Ans. Union of seg \(AB\) and all points \(P\) with \(A-B-P\); endpoint is \(A\).
Q7. When are two segments congruent?
Ans. When their lengths are equal: if \(AB=CD\) then \(\overline{AB}\cong\overline{CD}\).
Q8. State the midpoint condition.
Ans. If \(A-M-B\) and \(AM\cong MB\), then \(M\) is the unique midpoint of \(\overline{AB}\).
Q9. Define perpendicularity of segments/rays.
Ans. If their containing lines are perpendicular (\(90^\circ\)), the segments/rays are said perpendicular.

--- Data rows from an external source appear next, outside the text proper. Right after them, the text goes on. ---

(** the value the [catch] returns, lines 307-312 *)
Definition failure (sig : string) (e : js_value) : DebugTransaction :=
  {| signature := Some sig;
     success := false;
     error := Some (formatError e);
     instructions := [];
     timestamp := None;
     slot := None;
     network := None |}.

(** lines 91-314 *)
Definition debugSignature (sig : string) (options : SimulateOptions)
  : M DebugTransaction :=
  tryCatch (debugSignature_try sig options)
           (fun e => mret (failure sig e)).

End Orchestrator.

End Simulator.

(** ** Predicates and data used in the statements *)

Module Spec.
Import JsString Regex LogParser AnchorUtils.

(** A line that opens a bucket: it passes the test of line 17, the
    pattern of line 18 matches and the depth it captures is ['1']. *)
Definition opensBucket (log : string) : bool :=
  startsWith "Program " log && includes " invoke [" log &&
  match search invokeRe log with
  | Some (depth :: _) => truthy depth && String.eqb depth "1"
  | _ => false
  end.

(** the number [K] of such lines in a stream *)
Definition bucketCount (logs : list string) : nat :=
  List.length (List.filter opensBucket logs).

(** the instructions an IDL declares *)
Definition declared (idl : Idl) : list IdlInstruction :=
  match idl with
  | IdlDoc (Some ixs) => ixs
  | _ => []
  end.

(** the stream of the scenario of the specification *)
Definition scenario : list string :=
  ["Program P invoke [1]"; "Program log: Success";
   "Program P consumed 200 of 1000 compute units"; "Program P success"].

(** a stream without any failure marker and without a success line *)
Definition quietStream : list string :=
  ["Program P invoke [1]"; "Program P success"].

(** a stream whose second line passes the test of line 17 although the
    pattern of line 18 does not match it *)
Definition chattyStream : list string :=
  ["Program P invoke [1]"; "Program log: about to invoke [cpi]";
   "Program log: done"].

Definition transferIx : IdlInstruction :=
  {| name := "transfer";
     accounts := [];
     args := Some [ {| field_name := "amount"; field_type := "u64" |} ] |}.

Definition transferIdl : Idl := IdlDoc (Some [transferIx]).

(** the discriminator of [transfer] followed by three bytes, where the
    layout asks for eight *)
Definition truncatedPayload : list byte :=
  deriveInstructionDiscriminator "transfer" ++ [xe8; x03; x00].

(** a payload that starts with the bytes of another name *)
Definition unknownPayload : list byte :=
  list_byte_of_string "withdraw" ++ [x01].

End Spec.

(** ** The fallback policy in the words of the specification *)

Module FallbackSpec.
Import Simulator.

(** the fixed ordered list of well-known networks *)
Definition fallbackNetworks : list string := [mainnetUrl; devnetUrl; testnetUrl].

(** ... skipping the one already tried *)
Definition candidates (tried : string) : list string :=
  filter (fun n => tried ≠ n) fallbackNetworks.

(** Probe the networks in order and stop at the first hit: the networks
    that were probed, and the network that has the transaction with the
    record it returned.  A probe that throws counts as a miss. *)
Fixpoint probe (w : World) (sig commit : string) (nets : list string)
  : list string * option (string * TransactionResponse) :=
  match nets with
  | [] => ([], None)
  | n :: rest =>
      match rpc_getTransaction w n sig commit with
      | Ok (Some t) => ([n], Some (n, t))
      | _ => let '(probed, hit) := probe w sig commit rest in (n :: probed, hit)
      end
  end.

(** the state of the simulator once it has switched to network [n] *)
Definition switchedTo (self : TransactionSimulator) (n : string)
  : TransactionSimulator :=
  {| connection := {| endpoint := n; conn_commitment := "confirmed" |};
     anchorIdlMap := anchorIdlMap self;
     rpcUrl := n |}.


End FallbackSpec.

(** ** A concrete network, used to run the orchestrator *)

Module Scenario.
Import Simulator.

Definition localUrl : string := "http://localhost:8899".
Definition sigB : string := "sigB".

Definition payer : string := "Payer".
Definition acctX : string := "AccountX".
Definition acctY : string := "AccountY".
Definition prog : string := "Prog1".

Definition infoOf (lam : N) (own : string) (exe : bool) : AccountInfo :=
  {| lamports := lam; data := []; owner := own; executable := exe;
     rentEpoch := Some 0%N |}.

(** a legacy transaction of two instructions of [Prog1]: the first one
    touches [AccountX] and [AccountY], the second one [AccountX] and the
    payer *)
Definition txB : TransactionResponse :=
  {| tx_slot := 42;
     blockTime := Some 1700000000%N;
     message :=
       Legacy [payer; acctX; acctY; prog]
              [ {| programIdIndex := 3; accounts := [1; 2]; ix_bytes := [] |};
                {| programIdIndex := 3; accounts := [1; 0]; ix_bytes := [] |} ]
              (fun i => Nat.eqb i 0) (fun i => Nat.ltb i 3) |}.

Definition simLogs : list string :=
  ["Program Prog1 invoke [1]"; "Program log: close AccountX";
   "Program Prog1 success";
   "Program Prog1 invoke [1]"; "Program log: Success";
   "Program Prog1 success"].

(** what the dry run answers; the accounts after it are listed in the
    order of the account keys of the transaction *)
Definition simResponse : SimulatedTransactionResponse :=
  {| err := JsNull;
     sim_logs := Some simLogs;
     sim_accounts :=
       Some [ Some (infoOf 995 "11111111" false);
              None;
              Some (infoOf 505 prog false);
              Some (infoOf 1 "BPFLoader" true) ] |}.

(** The transaction is known to dev-net only.  Before the dry run the
    payer holds 1000 lamports, [AccountX] holds 500 and [AccountY] does not
    exist; the dry run takes 5 lamports from the payer, closes [AccountX]
    and creates [AccountY]. *)
Definition world : World :=
  {| rpc_getTransaction := fun url sig _ =>
       if String.eqb url devnetUrl && String.eqb sig sigB
       then Ok (Some txB) else Ok None;
     rpc_getAccountInfo := fun url key =>
       if String.eqb url devnetUrl then
         if String.eqb key payer then Ok (Some (infoOf 1000 "11111111" false))
         else if String.eqb key acctX then Ok (Some (infoOf 500 prog false))
         else if String.eqb key prog then Ok (Some (infoOf 1 "BPFLoader" true))
         else Ok None
       else Ok None;
     rpc_getLatestBlockhash := fun _ _ => Ok "blockhash";
     rpc_simulateTransaction := fun _ _ _ => Ok simResponse;
     getProgramName := fun id => id;
     getAccountLabel := fun _ _ => None |}.

Definition defaultOptions : SimulateOptions :=
  {| commitment := None; signers := None; skipNetworkFallback := false |}.

(** a simulator built for [url], before any request *)
Definition fresh (url : string) : Run :=
  {| this := newSimulator url ∅; requests := [] |}.

Definition stateX : AccountState :=
  {| state_pubkey := acctX;
     account := infoOf 500 prog false;
     label := None;
     programOwner := Some prog |}.

(** the diff the orchestrator builds for [AccountX] *)
Definition diffX : AccountDiff :=
  {| pubkey := acctX;
     before := Some stateX;
     after := Some stateX;
     changes := {| balance := None; dataChanged := Some false;
                   ownerChanged := None; executableChanged := None;
                   rentEpochChanged := None |} |}.

Definition statePayer : AccountState :=
  {| state_pubkey := payer;
     account := infoOf 1000 "11111111" false;
     label := None;
     programOwner := Some "11111111" |}.

(** the diff the orchestrator builds for the payer *)
Definition diffPayer : AccountDiff :=
  {| pubkey := payer;
     before := Some statePayer;
     after := Some statePayer;
     changes := {| balance := None; dataChanged := Some false;
                   ownerChanged := None; executableChanged := None;
                   rentEpochChanged := None |} |}.

Definition instructionB (index : nat) (lines : list string)
    (diffs : list AccountDiff) : DebugInstruction :=
  {| programId := prog;
     programName := Some prog;
     instructionName := None;
     instructionIndex := index;
     logs := lines;
     accountDiffs := diffs;
     anchorInstruction := None;
     anchorArgs := None |}.

(** the trace the orchestrator returns for [sigB] *)
Definition traceB : DebugTransaction :=
  {| signature := Some sigB;
     success := true;
     error := None;
     instructions :=
       [ instructionB 0 [] [diffX];
         instructionB 1 ["Program Prog1 invoke [1]";
                         "Program log: close AccountX";
                         "Program Prog1 success"]
                      [diffX; diffPayer] ];
     timestamp := Some 1700000000%N;
     slot := Some 42%N;
     network := Some "devnet" |}.

End Scenario.

(** ** Invariants of the parser and of a run *)

Module Invariants.
Import LogParser Simulator.

(** The state between two lines: the buckets are keyed [1..current], and
    the parser is inside an instruction only once a bucket exists. *)
Definition wellKeyed (st : parse_state) : Prop :=
  (∀ k : nat, is_Some (instructionLogs st !! k) ↔ 1 ≤ k ≤ currentInstruction st) ∧
  (inInstruction st = true → 1 ≤ currentInstruction st).

(** every request of [cs] goes to the endpoint [n] *)
Definition addressedTo (n : string) (cs : list RpcCall) : Prop :=
  Forall (fun c => call_url c = n) cs.

(** every snapshot of [pre] is what the endpoint [url] answered for its key *)
Definition fetched (w : World) (url : string) (pre : gmap string AccountState)
  : Prop :=
  ∀ (k : string) (s : AccountState), pre !! k = Some s →
    rpc_getAccountInfo w url k = Ok (Some (account s)) ∧
    s = {| state_pubkey := k;
           account := account s;
           label := getAccountLabel w k (account s);
           programOwner := Some (owner (account s)) |}.

(** What holds of every diff the loop of lines 261-287 pushes: its
    [before] is the snapshot fetched for its key, its [after] is that same
    snapshot, both are present, and no balance change is recorded. *)
Definition placeholderDiff (pre : gmap string AccountState) (diff : AccountDiff)
  : Prop :=
  pre !! pubkey diff = before diff ∧
  after diff = before diff ∧
  is_Some (before diff) ∧
  balance (changes diff) = None.

End Invariants.

(** ** src/utils/log-parser.ts, the remaining functions *)

Module LogParserRest.
Import JsString Regex LogParser.

(** the class [\w]: [A-Za-z0-9_] *)
Definition isWordChar (c : ascii) : bool :=
  let n := N_of_ascii c in
  (((48 <=? n) && (n <=? 57)) || ((65 <=? n) && (n <=? 90)) ||
   ((97 <=? n) && (n <=? 122)) || (n =? 95))%N.

Fixpoint wordRun (s : string) : nat :=
  match s with
  | String c s' => if isWordChar c then S (wordRun s') else O
  | EmptyString => O
  end.

(** [/Program (\w+) invoke/] at offset 0: [\w+] is greedy and gives
    characters back until [" invoke"] follows *)
Definition programIdHere (s : string) : option string :=
  if startsWith "Program " s then
    let rest := drop 8 s in
    backtrack
      (fun n => if startsWith " invoke" (drop n rest) then Some (take n rest)
                else None)
      (wordRun rest)
  else None.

Q10. Distance of a point \(C\) from a line \(\ell\)?
Ans. Length of perpendicular from \(C\) to \(\ell\); foot is the perpendicular foot.
Q11. Write reflexive, symmetric, transitive properties of segment congruence.
Ans. \(\overline{AB}\cong\overline{AB}\); if \(\overline{AB}\cong\overline{CD}\) then \(\overline{CD}\cong\overline{AB}\); if \(\overline{AB}\cong\overline{CD}\) and \(\overline{CD}\cong\overline{EF}\) then \(\overline{AB}\cong\overline{EF}\).
Q12. What is a conditional statement?
Ans. A statement in “If–then” form: antecedent (if-part) ⇒ consequent (then-part).
Q13. Define converse of a conditional.
Ans. Statement obtained by interchanging antecedent and consequent.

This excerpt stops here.